Data setup for Blazing Text TextClassification algorithm. Format needs to be as follows (https://docs.aws.amazon.com/sagemaker/latest/dg/blazingtext.html)

We need to preprocess the training data into space separated tokenized text format which can be consumed by BlazingText algorithm. The class label(s) should be prefixed with __label__ and it should be present in the same line along with the original sentence. We'll use nltk library to tokenize the input sentences f.

    Train with File Mode
    For supervised mode, the training/validation file should contain a training sentence per line along with the labels. Labels are words that are prefixed by the string "__label__". Here is an example of a training/validation file:
    "__label__4"  linux ready for prime time , intel says , despite all the linux hype , the open-source movement has yet to make a huge splash in the desktop market . that may be about to change , thanks to chipmaking giant intel corp .

"__label__2"  bowled by the slower one again , kolkata , november 14 the past caught up with sourav ganguly as the indian skippers return to international cricket was short lived . 


Data Source was the Sentiment140 dataset from Kaggle conprising 160k Twitter messages: https://www.kaggle.com/kazanova/sentiment140


In [1]:
import numpy as np
import pandas as pd
import matplotlib.pyplot as plt
from sklearn.utils import shuffle
import re
import csv

import nltk

nltk.download('punkt')

[nltk_data] Downloading package punkt to /home/ec2-user/nltk_data...
[nltk_data]   Package punkt is already up-to-date!


True

In [2]:

Tweet = "Welcome to the @UFC @drewCarrey where the points don't matter. Thats Right!! the Points are just number to look at till someone get's  Knocked out."
Tweet = re.sub('@[^\s]+','',Tweet)
print (Tweet)

Welcome to the   where the points don't matter. Thats Right!! the Points are just number to look at till someone get's  Knocked out.


In [3]:
#print (nltk.word_tokenize(Tweet))
print (nltk.word_tokenize(Tweet.lower()))
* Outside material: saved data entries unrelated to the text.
(* ===== verification/BufferPool.v ===== *)
(** * Buffer pools ([jmy_session_buffer_pool.h], [jmy_session_buffer_pool.cpp])

    [FixedSizeBufferPool] keeps blocks of one size on a free list and in a set of
    used blocks; [JmySessionBufferPool] holds four such pools.  An abstract
    allocator over a set of blocks is the specification of the first. *)
From S2P Require Import Prelude Datatype.
From Stdlib Require Import ZArith Lia.
From stdpp Require Import base option list gmap.
Local Open Scope Z_scope.

(** ** FixedSizeBufferPool *)

Record FixedSizeBufferPool : Type := mkFP {
  free_buffer_list_ : list ptr;
  used_buffer_set_ : gset Z;
  max_length_ : Z;
  fixed_size_ : Z;
}.

Definition FixedSizeBufferPool_new : FixedSizeBufferPool := mkFP [] ∅ 0 0.

(** [n] times [push_back(new char[fixed_size])]. *)
Fixpoint fp_new_blocks (n : nat) (garbage : list Z) (h : heap) (l : list ptr) : list ptr * heap :=
  match n with
  | O => (l, h)
  | S n => let '(p, h) := heap_new h garbage in fp_new_blocks n garbage h (l ++ [p])
  end.

Definition fp_init (h : heap) (P : FixedSizeBufferPool) (max_length fixed_size : Z)
  (garbage : list Z) : bool * heap * FixedSizeBufferPool :=
  let '(l, h) := fp_new_blocks (Z.to_nat max_length) garbage h (free_buffer_list_ P) in
  (true, h, mkFP l (used_buffer_set_ P) max_length fixed_size).

(** [delete [] p]: a block that is not allocated is undefined behaviour. *)
Fixpoint fp_delete_blocks (h : heap) (l : list ptr) : option heap :=
  match l with
  | [] => Some h
  | p :: l =>
    if p =? NULL then fp_delete_blocks h l else
    _ ← h !! p; fp_delete_blocks (delete p h) l
  end.

(** The second loop reads [*it], the end iterator of the free list, where it means [*sit]:
    undefined behaviour as soon as a block is in use. *)
Definition fp_clear (h : heap) (P : FixedSizeBufferPool) : option (heap * FixedSizeBufferPool) :=
  h ← fp_delete_blocks h (free_buffer_list_ P);
  ub_unless (bool_decide (used_buffer_set_ P = ∅));;
  Some (h, mkFP [] ∅ (max_length_ P) (fixed_size_ P)).

Definition fp_malloc (P : FixedSizeBufferPool) : ptr * FixedSizeBufferPool :=
  match free_buffer_list_ P with
  | [] => (NULL, P)
  | p :: l => (p, mkFP l ({[p]} ∪ used_buffer_set_ P) (max_length_ P) (fixed_size_ P))
  end.

Definition fp_free (P : FixedSizeBufferPool) (p : ptr) : bool * FixedSizeBufferPool :=
  if decide (p ∈ used_buffer_set_ P)
  then (true, mkFP (free_buffer_list_ P ++ [p]) (used_buffer_set_ P ∖ {[p]})
                (max_length_ P) (fixed_size_ P))
  else (false, P).

Definition fp_getFixedSize (P : FixedSizeBufferPool) : Z := fixed_size_ P.

(** ** JmySessionBufferPool *)

Record JmySessionBufferPool : Type := mkBP {
  send_buffer_pool_ : FixedSizeBufferPool;
  recv_buffer_pool_ : FixedSizeBufferPool;
  max_send_buffer_pool_ : FixedSizeBufferPool;
  max_recv_buffer_pool_ : FixedSizeBufferPool;
  max_session_size_ : Z;
}.

Definition JmySessionBufferPool_new : JmySessionBufferPool :=
  mkBP FixedSizeBufferPool_new FixedSizeBufferPool_new FixedSizeBufferPool_new
    FixedSizeBufferPool_new 0.

(** The rounding of one requested size: to half of [top], to [top], or an error. *)
Definition round_size (size top : Z) : option Z :=
  if size <=? top / 2 then Some (top / 2)
  else if size <=? top then Some top
  else None.

(** [garbage n] is the content of a new block of [n] bytes. *)
Definition bp_init (garbage : Z -> list Z) (h : heap) (P : JmySessionBufferPool)
  (max_session_size min_send min_recv max_send max_recv : Z)
  : bool * heap * JmySessionBufferPool :=
  match round_size min_send DEFAULT_SEND_BUFFER_SIZE, round_size min_recv DEFAULT_RECV_BUFFER_SIZE,
        round_size max_send MAX_SEND_BUFFER_SIZE, round_size max_recv MAX_RECV_BUFFER_SIZE with
  | Some min_send, Some min_recv, Some max_send, Some max_recv =>
    let '(_, h, ps) := fp_init h (send_buffer_pool_ P) max_session_size min_send (garbage min_send) in
    let '(_, h, pr) := fp_init h (recv_buffer_pool_ P) max_session_size min_recv (garbage min_recv) in
    let '(_, h, pls) := fp_init h (max_send_buffer_pool_ P) DEFAULT_MAX_SEND_BUFFER_COUNT
                          max_send (garbage max_send) in
    let '(_, h, plr) := fp_init h (max_recv_buffer_pool_ P) DEFAULT_MAX_RECV_BUFFER_COUNT
                          max_recv (garbage max_recv) in
    (true, h, mkBP ps pr pls plr max_session_size)
  | _, _, _, _ => (false, h, P)
  end.

Definition bp_clear (h : heap) (P : JmySessionBufferPool) : option (heap * JmySessionBufferPool) :=
  '(h, ps) ← fp_clear h (send_buffer_pool_ P);
  '(h, pr) ← fp_clear h (recv_buffer_pool_ P);
  '(h, pls) ← fp_clear h (max_send_buffer_pool_ P);
  '(h, plr) ← fp_clear h (max_recv_buffer_pool_ P);
  Some (h, mkBP ps pr pls plr (max_session_size_ P)).

Definition bp_set_send (p : FixedSizeBufferPool) (P : JmySessionBufferPool) : JmySessionBufferPool :=
  mkBP p (recv_buffer_pool_ P) (max_send_buffer_pool_ P) (max_recv_buffer_pool_ P) (max_session_size_ P).
Definition bp_set_recv (p : FixedSizeBufferPool) (P : JmySessionBufferPool) : JmySessionBufferPool :=
  mkBP (send_buffer_pool_ P) p (max_send_buffer_pool_ P) (max_recv_buffer_pool_ P) (max_session_size_ P).
Definition bp_set_max_send (p : FixedSizeBufferPool) (P : JmySessionBufferPool) : JmySessionBufferPool :=
  mkBP (send_buffer_pool_ P) (recv_buffer_pool_ P) p (max_recv_buffer_pool_ P) (max_session_size_ P).
Definition bp_set_max_recv (p : FixedSizeBufferPool) (P : JmySessionBufferPool) : JmySessionBufferPool :=
  mkBP (send_buffer_pool_ P) (recv_buffer_pool_ P) (max_send_buffer_pool_ P) p (max_session_size_ P).

(** [buffer_size] is passed by reference and set when a block is returned. *)
Definition mallocSendBuffer (P : JmySessionBufferPool) (buffer_size : Z)
  : ptr * Z * JmySessionBufferPool :=
  let '(p, q) := fp_malloc (send_buffer_pool_ P) in
  (p, if p =? NULL then buffer_size else fp_getFixedSize q, bp_set_send q P).

Definition freeSendBuffer (P : JmySessionBufferPool) (p : ptr) : bool * JmySessionBufferPool :=
  let '(r, q) := fp_free (send_buffer_pool_ P) p in (r, bp_set_send q P).

Definition mallocRecvBuffer (P : JmySessionBufferPool) (buffer_size : Z)
  : ptr * Z * JmySessionBufferPool :=
  let '(p, q) := fp_malloc (recv_buffer_pool_ P) in
  (p, if p =? NULL then buffer_size else fp_getFixedSize q, bp_set_recv q P).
['welcome', 'to', 'the', 'where', 'the', 'points', 'do', "n't", 'matter', '.', 'thats', 'right', '!', '!', 'the', 'points', 'are', 'just', 'number', 'to', 'look', 'at', 'till', 'someone', 'get', "'s", 'knocked', 'out', '.']


In [4]:
df = pd.read_csv('sentimentdata.csv', delimiter=',',encoding="latin1", header=None, usecols=[0,5]) 
#df = pd.read_csv('sentimentdata.csv', delimiter=',', nrows = 60000, header=None, usecols=[0,5]) 
#df = pd.read_csv('tester.csv', delimiter=',', header=None) 
# only need column 1(sentiment) and 6(Tweet)

In [5]:
df.info()

<class 'pandas.core.frame.DataFrame'>
RangeIndex: 1600000 entries, 0 to 1599999
Data columns (total 2 columns):
0    1600000 non-null int64
5    1600000 non-null object
dtypes: int64(1), object(1)
memory usage: 24.4+ MB


In [6]:
df.head()

Unnamed: 0,0,5
0,0,"@switchfoot http://twitpic.com/2y1zl - Awww, t..."
1,0,is upset that he can't update his Facebook by ...
2,0,@Kenichan I dived many times for the ball. Man...
3,0,my whole body feels itchy and like its on fire
4,0,"@nationwideclass no, it's not behaving at all...."


In [7]:
df.shape

(1600000, 2)

In [8]:
df = shuffle(df)
df.head(20)

Unnamed: 0,0,5
1112654,4,"@TravelThirst u make everyday a #travel day, l..."
30370,0,@jreagon11 I'm not Im going to stay awake or ...
904199,4,So why did my internal alarm clock wake me @ 6...
312521,0,last keg night of the year
1437786,4,"Actually, a puppy is too much expensive... Who..."
1281352,4,@Rog42 At least I haven't heard any Bing Crosb...
1010093,4,@iGrace no frooti today for you girl! everyone...
170795,0,Fb I hate when I try &amp; support my local bo...
1188917,4,"@shikarasolis Awe that is sweet, i am spending..."
457454,0,@bohemiangeek @sciencegoddess no cup holder B...


In [9]:
#df[df.columns[0]] 
#vaules in first column

In [10]:
# 0 = negative, 2 = neutral, 4 = positive. Issue with data set - only 0 and 4 are available
index_to_label = {}
index_to_label[0] = 'Negative'
index_to_label[4] = 'Positive'
print(index_to_label)
print(index_to_label[4])

{0: 'Negative', 4: 'Positive'}
Positive


In [11]:
# set Labels appropriately
def labelize(inp):
    return ("__label__"+index_to_label[inp])

print(labelize(4))

__label__Positive


In [12]:
# modify tweet. make lower case and take out twitter handle
def tokenize(inpstr):
    Tweetstr = inpstr
    Tweetstr = re.sub('@[^\s]+','',Tweetstr)
    #Tweetstr = nltk.word_tokenize(Tweetstr.lower())
    return(Tweetstr.lower())

print(tokenize("@ConnorMcGregor - money in hand, that's Good. Money in Head, that's bad"))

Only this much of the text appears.